_Task statement_
Using the data below, return the stretch from the line that contains "List.NoDup (map target (modifiers query))." through the line that contains "Lemma ingredient_points_nonneg (t", both included, exactly as it stands and nothing beyond it.

[Excerpts from a dataset]
····················
(** Every match of the in-memory mode is a recipe of the collection, at
    the position its id names, that passed the constraint mask. *)
Lemma search_memory_sound (recipes : list MemRecipe) (pq : ParsedQuery)
    (max_results : nat) (use_tfidf : bool) (query : option string)
    (results : list MemMatch) (m : MemMatch) :
  search_memory argsort tfidf recipes pq max_results use_tfidf query
  = Some results ->
  In m results ->
  nth_error recipes (mm_id m) = Some (mm_recipe m)
  /\ Qle_bool (mm_score m) 0 = false
  /\ constraint_mask pq (mm_recipe m) = true.
Proof.
  unfold search_memory. intros H Hm.
  destruct (calculate_rule_scores recipes pq) as [rule|]; [|discriminate].
  injection H as <-. apply collect_sound in Hm.
  destruct Hm as [[]|(Hr & Hs & Hsc)]. split; [exact Hr|].
  split; [rewrite Hsc; exact Hs|].
  assert (Hlt : (mm_id m < length recipes)%nat)
    by (apply nth_error_Some; rewrite Hr; discriminate).
  rewrite (at_map_seq _ _ _ Hlt), (at_apply_constraints _ _ _ _ Hr) in Hs.
  destruct (constraint_mask pq (mm_recipe m)); [reflexivity|].
  exfalso. rewrite Qmult_0_r in Hs. discriminate.
Qed.

Lemma search_memory_length (recipes : list MemRecipe) (pq : ParsedQuery)
    (max_results : nat) (use_tfidf : bool) (query : option string)
    (results : list MemMatch) :
  search_memory argsort tfidf recipes pq max_results use_tfidf query
  = Some results ->
  (length results <= max_results)%nat.
Proof.
  unfold search_memory. intros H.
  destruct (calculate_rule_scores recipes pq) as [rule|]; [|discriminate].
  injection H as <-. destruct max_results as [|n]; [simpl; lia|].
  apply collect_length. simpl. lia.
Qed.

End SearchMemory.

Section SearchMemoryTheorems.

Variable argsort : list Q -> list nat.
Variable tfidf : option (string -> list Q).




End SearchMemoryTheorems.

End MemoryResults.

Section MemoryResultsExamples.

Import QueryParser MemoryMatcher Samples.

#[local] Open Scope Q_scope.




End MemoryResultsExamples.

(** ** Rows written by the migration *)

Section MigratedRows.

Import Models RecipeMatcher.

(** The search text the migration writes starts with the lower-cased
    title. *)
Lemma search_text_of_has_title (t : string) (ings cats : list string)
    (x : string) :
  Py.contains x (Py.lower t) = true ->
  Py.contains x (Py.lower (Migrate.search_text_of t ings cats)) = true.
Proof.
  intros H. unfold Migrate.search_text_of. cbn [app map].
  rewrite join_cons, lower_app, lower_idem. apply contains_app_l, H.
Qed.



End MigratedRows.

(** ** Missing nutrition data in the two modes *)

Section MissingNutritionData.

Import Models QueryParser RecipeMatcher MemoryMatcher.

#[local] Open Scope Q_scope.

(** The value [v] is below the declared minimum or above the declared
    maximum. *)
Let violates (b : Bounds) (v : Q) : Prop :=
  (exists lo, b_min b = Some lo /\ v < lo)
  \/ (exists hi, b_max b = Some hi /\ hi < v).

Lemma violates_not_within (b : Bounds) (v : Q) :
  violates b v ->
  ~ ((forall lo, b_min b = Some lo -> lo <= v)
     /\ (forall hi, b_max b = Some hi -> v <= hi)).
Proof.
  intros [(lo & E & H)|(hi & E & H)] [Hlo Hhi].
  - exact (Qlt_not_le _ _ H (Hlo lo E)).
  - exact (Qlt_not_le _ _ H (Hhi hi E)).
Qed.



End MissingNutritionData.

(** ** The nutrition constraints of the parser *)

Section NutritionConstraints.

Import QueryParser NutritionMap.

Lemma setdefault_bound_lookup (n : string) (k : bound_kind) (v : Q)
    (nutr : gmap string Bounds) (n' : string) (k' : bound_kind) :
  bound k' (setdefault_bound n k v nutr !! n')
  = if decide (n = n') then
      (match k, k' with
       | Min, Min | Max, Max => Some v
       | _, _ => bound k' (nutr !! n')
       end)
    else bound k' (nutr !! n').
Proof.
  unfold setdefault_bound. destruct (decide (n = n')) as [<-|Hne].
  - rewrite lookup_insert_eq. destruct (nutr !! n) as [b|]; destruct k, k';
      reflexivity.
  - rewrite lookup_insert_ne by exact Hne. reflexivity.
Qed.

Lemma apply_modifier_other (nutr : gmap string Bounds)
    (m : bool * (string * bound_kind * Q)) (n : string) (k : bound_kind) :
  target m <> (n, k) ->
  bound k (apply_modifier nutr m !! n) = bound k (nutr !! n).
Proof.
  destruct m as [fires [[n0 k0] v0]]. unfold target. simpl. intros H.
  destruct fires; [|reflexivity]. rewrite setdefault_bound_lookup.
  destruct (decide (n0 = n)) as [->|]; [|reflexivity].
  destruct k0, k; try reflexivity; congruence.
Qed.

Lemma apply_modifiers_other (ms : list (bool * (string * bound_kind * Q)))
    (nutr : gmap string Bounds) (n : string) (k : bound_kind) :
  (forall m, In m ms -> target m <> (n, k)) ->
  bound k (fold_left apply_modifier ms nutr !! n) = bound k (nutr !! n).
Proof.
  revert nutr. induction ms as [|m ms IH]; intros nutr H; [reflexivity|].
  cbn [fold_left]. rewrite IH by (intros m' Hm'; apply H; right; exact Hm').
  apply apply_modifier_other, H. left. reflexivity.
Qed.

Lemma apply_modifiers_target (ms : list (bool * (string * bound_kind * Q)))
    (nutr : gmap string Bounds) (fires : bool) (n : string) (k : bound_kind)
    (v : Q) :
  List.NoDup (map target ms) -> In (fires, (n, k, v)) ms ->
  bound k (fold_left apply_modifier ms nutr !! n)
  = if fires then Some v else bound k (nutr !! n).
Proof.
  revert nutr. induction ms as [|m ms IH]; intros nutr Hnd Hin; [destruct Hin|].
  cbn [map] in Hnd. inversion Hnd as [|? ? Hm Hms]; subst.
  cbn [fold_left]. destruct Hin as [->|Hin].
  - rewrite apply_modifiers_other.
    + cbn [apply_modifier]. destruct fires; [|reflexivity].
      rewrite setdefault_bound_lookup. destruct (decide (n = n)); [|congruence].
      destruct k; reflexivity.
    + intros m' Hm' E. apply Hm. change (target (fires, (n, k, v))) with (n, k).
      rewrite <- E. apply in_map. exact Hm'.
  - rewrite (IH _ Hms Hin). destruct fires; [reflexivity|].
    apply apply_modifier_other. intros E. apply Hm.
    change (n, k) with (target (false, (n, k, v))) in E. rewrite E.
    apply in_map. exact Hin.
Qed.

Lemma modifiers_targets (query : string) :
  map target (modifiers query)
  = [("protein", Min); ("calories", Min); ("fat", Min); ("protein", Max);
     ("fat", Max); ("calories", Max); ("sodium", Max); ("sugar", Max)].
Proof. reflexivity. Qed.

Lemma modifiers_NoDup (query : string) :
  List.NoDup (map target (modifiers query)).
Proof.
  rewrite modifiers_targets.
  repeat (apply List.NoDup_cons;
          [simpl; intros H;
           repeat (destruct H as [H|H]; [discriminate|]); exact H|]).
  apply List.NoDup_nil.
Qed.









End NutritionConstraints.

(** ** Scores and added ingredients *)

Section ScoreMonotone.

Import Models RecipeMatcher Requiring.

Lemma sumZ_app (a b : list Z) : sumZ (a ++ b) = sumZ a + sumZ b.
Proof. unfold sumZ. induction a as [|x a IH]; simpl; lia. Qed.

Lemma sumZ_nonneg (l : list Z) : (forall x, In x l -> 0 <= x) -> 0 <= sumZ l.
Proof.
  unfold sumZ. induction l as [|x l IH]; simpl; intros H; [lia|].
  specialize (H x (or_introl eq_refl)) as Hx.
  assert (0 <= fold_right Z.add 0 l) by (apply IH; intros y Hy; apply H; right; exact Hy).
  lia.
Qed.

Lemma ingredient_points_nonneg (t s ing : string) :
  0 <= ingredient_points t s ing.
Proof.
  unfold ingredient_points.
  destruct (Py.contains (Py.lower ing) t), (Py.contains (Py.lower ing) s);
    try lia;
    destruct (Py.index (Py.lower ing) (Py.split t)) as [[|[|[|p]]]|]; simpl; lia.
Qed.

Lemma ingredient_points_present (t s ing : string) :
  Py.contains (Py.lower ing) t = true \/ Py.contains (Py.lower ing) s = true ->
  10 <= ingredient_points t s ing.
Proof.
  unfold ingredient_points. intros H.
  destruct (Py.contains (Py.lower ing) t), (Py.contains (Py.lower ing) s);
    try (destruct H; discriminate); try lia;
    destruct (Py.index (Py.lower ing) (Py.split t)) as [[|[|[|p]]]|]; simpl; lia.
Qed.

Lemma proximity_points_nonneg (ws : list string) (d ing : string) :
  0 <= proximity_points ws d ing.
Proof.
  unfold proximity_points.
  destruct (Py.index d ws), (Py.index (Py.lower ing) ws); try lia.
  destruct (Z.abs (Z.of_nat n - Z.of_nat n0) <=? 2); lia.
Qed.

Lemma proximity_sum_nonneg (ws : list string) (d : string) (l : list string) :
  0 <= sumZ (map (proximity_points ws d) l).
Proof.
  apply sumZ_nonneg. intros x Hx. apply in_map_iff in Hx.
  destruct Hx as (ing & <- & _). apply proximity_points_nonneg.
Qed.

(** The combo bonus, without the case split on the empty list. *)
Lemma combo_bonus_eq (t : string) (dish : option string) (l : list string) :
  combo_bonus t dish l
  = match Py.truthy dish with
    | Some d =>
        if Py.contains (Py.lower d) t
           && (0 <? length (List.filter
                              (fun i => Py.contains (Py.lower i) t) l))%nat
        then 20 + (if Py.mem (Py.lower d) (Py.split t)
                   then sumZ (map (proximity_points (Py.split t) (Py.lower d)) l)
                   else 0)
        else 0
    | None => 0
    end.
Proof.
  unfold combo_bonus. destruct (Py.truthy dish) as [d|]; [|reflexivity].
  destruct l as [|x l]; [|reflexivity].
  simpl. now rewrite andb_false_r.
Qed.

Lemma filter_length_insert {A} (p : A -> bool) (l1 l2 : list A) (x : A) :
  (length (List.filter p (l1 ++ l2))
   <= length (List.filter p (l1 ++ x :: l2)))%nat.
Proof.
  rewrite !List.filter_app, !List.length_app. simpl. destruct (p x); simpl; lia.
Qed.

Lemma combo_bonus_insert (t : string) (dish : option string)
    (l1 l2 : list string) (ing : string) :
  combo_bonus t dish (l1 ++ l2) <= combo_bonus t dish (l1 ++ ing :: l2).
Proof.
  rewrite !combo_bonus_eq. destruct (Py.truthy dish) as [d|]; [|lia].
  pose proof (filter_length_insert
                (fun i => Py.contains (Py.lower i) t) l1 l2 ing) as Hc.
  pose proof (proximity_sum_nonneg (Py.split t) (Py.lower d) (l1 ++ l2)) as Hp.
  pose proof (proximity_sum_nonneg (Py.split t) (Py.lower d)
                (l1 ++ ing :: l2)) as Hp'.
  assert (Hs : sumZ (map (proximity_points (Py.split t) (Py.lower d))
                         (l1 ++ l2))
               <= sumZ (map (proximity_points (Py.split t) (Py.lower d))
                            (l1 ++ ing :: l2))).
  { rewrite !map_app, !sumZ_app. cbn [map].
    change (sumZ (proximity_points (Py.split t) (Py.lower d) ing
                  :: map (proximity_points (Py.split t) (Py.lower d)) l2))
      with (proximity_points (Py.split t) (Py.lower d) ing
            + sumZ (map (proximity_points (Py.split t) (Py.lower d)) l2)).
    pose proof (proximity_points_nonneg (Py.split t) (Py.lower d) ing). lia. }
  set (na := length (List.filter (fun i => Py.contains (Py.lower i) t)
                                 (l1 ++ l2))) in *.
  set (nb := length (List.filter (fun i => Py.contains (Py.lower i) t)
                                 (l1 ++ ing :: l2))) in *.
  destruct (Py.contains (Py.lower d) t); simpl; [|lia].
  destruct (0 <? na)%nat eqn:Ea.
  - apply Nat.ltb_lt in Ea.
    assert (Eb : (0 <? nb)%nat = true) by (apply Nat.ltb_lt; lia).
    rewrite Eb. destruct (Py.mem (Py.lower d) (Py.split t)); lia.
  - destruct (0 <? nb)%nat; [|lia].
    destruct (Py.mem (Py.lower d) (Py.split t)); lia.
Qed.

Lemma required_scoring_insert (t s : string) (l1 l2 : list string)
    (ing : string) :
  required_ingredients_scoring t s (l1 ++ ing :: l2)
  = required_ingredients_scoring t s (l1 ++ l2) + ingredient_points t s ing.
Proof.
  unfold required_ingredients_scoring. rewrite !map_app, !sumZ_app. cbn [map].
  change (sumZ (ingredient_points t s ing :: map (ingredient_points t s) l2))
    with (ingredient_points t s ing + sumZ (map (ingredient_points t s) l2)).
  lia.
Qed.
····················
_Output for this exercise_
  List.NoDup (map target (modifiers query)).
Proof.
  rewrite modifiers_targets.
  repeat (apply List.NoDup_cons;
          [simpl; intros H;
           repeat (destruct H as [H|H]; [discriminate|]); exact H|]).
  apply List.NoDup_nil.
Qed.









End NutritionConstraints.

(** ** Scores and added ingredients *)

Section ScoreMonotone.

Import Models RecipeMatcher Requiring.

Lemma sumZ_app (a b : list Z) : sumZ (a ++ b) = sumZ a + sumZ b.
Proof. unfold sumZ. induction a as [|x a IH]; simpl; lia. Qed.

Lemma sumZ_nonneg (l : list Z) : (forall x, In x l -> 0 <= x) -> 0 <= sumZ l.
Proof.
  unfold sumZ. induction l as [|x l IH]; simpl; intros H; [lia|].
  specialize (H x (or_introl eq_refl)) as Hx.
  assert (0 <= fold_right Z.add 0 l) by (apply IH; intros y Hy; apply H; right; exact Hy).
  lia.
Qed.

Lemma ingredient_points_nonneg (t s ing : string) :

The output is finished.